(** C2 as the specification words it fails on the empty object: the body
    [{}] lacks [isbn], it is refused with 400 and nothing is inserted, but
    the message is the general ['没有提供数据'], which names no field. *)
Lemma empty_object_names_no_field :
  lacks (JObj []) "isbn" = true
  /\ add_book created "2024-03-01T00:00:00" (JObj [])
     = (created, {| body := error_body "没有提供数据"; status := 400 |})
  /\ names "没有提供数据" "isbn" = false
  /\ ~ rejects_naming created "2024-03-01T00:00:00" (JObj []) "isbn".
Proof.
  repeat split. intros H. destruct (H eq_refl) as (_ & (msg & Hmsg & Hn) & _).
  cbn in Hmsg. inversion Hmsg; subst. discriminate.
Qed.

(** C2, amended: a body that is a JSON object and lacks, or gives a falsy
    value for, one of [isbn], [title], [author] is refused with 400 and
    the tables stay as they were; when the object is empty the message is
    the general ['没有提供数据'], otherwise it names the first of the three
    fields, in that order, that the body lacks. *)
Theorem add_book_missing_field (s : DB) (utcnow : datetime)
        (d : list (string * json)) (field : string) :
  In field required_fields ->
  lacks (JObj d) field = true ->
  exists msg,
    add_book s utcnow (JObj d)
    = (s, {| body := error_body msg; status := 400 |})
    /\ (d = [] -> msg = "没有提供数据")
    /\ (d <> [] ->
        exists before first after,
          required_fields = (before ++ first :: after)%list
          /\ lacks (JObj d) first = true
          /\ (forall earlier, In earlier before -> lacks (JObj d) earlier = false)
          /\ msg = "字段 '" ++ first ++ "' 是必需的"
          /\ names msg first = true).
Proof.
  intros Hin Hlacks. destruct d as [| kv d'].
  - exists "没有提供数据". repeat split. intros H. now contradiction H.
  - set (d := kv :: d') in *.
    destruct (find_In_some (lacks (JObj d)) required_fields field Hin Hlacks)
      as [first Hfirst].
    exists ("字段 '" ++ first ++ "' 是必需的"). split; [| split].
    + unfold add_book. change (truthy (JObj d)) with true. cbn [negb].
      rewrite first_missing_find, Hfirst. reflexivity.
    + intros H. discriminate H.
    + intros _. destruct (find_first _ _ _ Hfirst) as (before & after & E & Hl & Hb).
      exists before, first, after. repeat split; try assumption.
      apply names_required. rewrite E. apply in_elt.
Qed.

Lemma add_book_missing_field_witness :
  exists msg,
    add_book seeded "2024-03-01T00:00:00"
             (JObj [("isbn", JStr "111"); ("title", JStr "")])
    = (seeded, {| body := error_body msg; status := 400 |})
    /\ msg = "字段 'title' 是必需的".
Proof.
  destruct (add_book_missing_field seeded "2024-03-01T00:00:00"
              [("isbn", JStr "111"); ("title", JStr "")] "author")
    as (msg & Hrun & _ & Hmsg).
  - right. right. left. reflexivity.
  - reflexivity.
  - exists msg. split; [exact Hrun |].
    cbn in Hrun. inversion Hrun. reflexivity.
Defined.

──────

Exercise: Lines in scope run from the one holding "rewrite first_missing_find, Hfirst." to the last line of the material above; transcribe them exactly and omit the rest.

Finished task:
      rewrite first_missing_find, Hfirst. reflexivity.
    + intros H. discriminate H.
    + intros _. destruct (find_first _ _ _ Hfirst) as (before & after & E & Hl & Hb).
      exists before, first, after. repeat split; try assumption.
      apply names_required. rewrite E. apply in_elt.
Qed.

Lemma add_book_missing_field_witness :
  exists msg,
    add_book seeded "2024-03-01T00:00:00"
             (JObj [("isbn", JStr "111"); ("title", JStr "")])
    = (seeded, {| body := error_body msg; status := 400 |})
    /\ msg = "字段 'title' 是必需的".
Proof.
  destruct (add_book_missing_field seeded "2024-03-01T00:00:00"
              [("isbn", JStr "111"); ("title", JStr "")] "author")
    as (msg & Hrun & _ & Hmsg).
  - right. right. left. reflexivity.
  - reflexivity.
  - exists msg. split; [exact Hrun |].
    cbn in Hrun. inversion Hrun. reflexivity.
Defined.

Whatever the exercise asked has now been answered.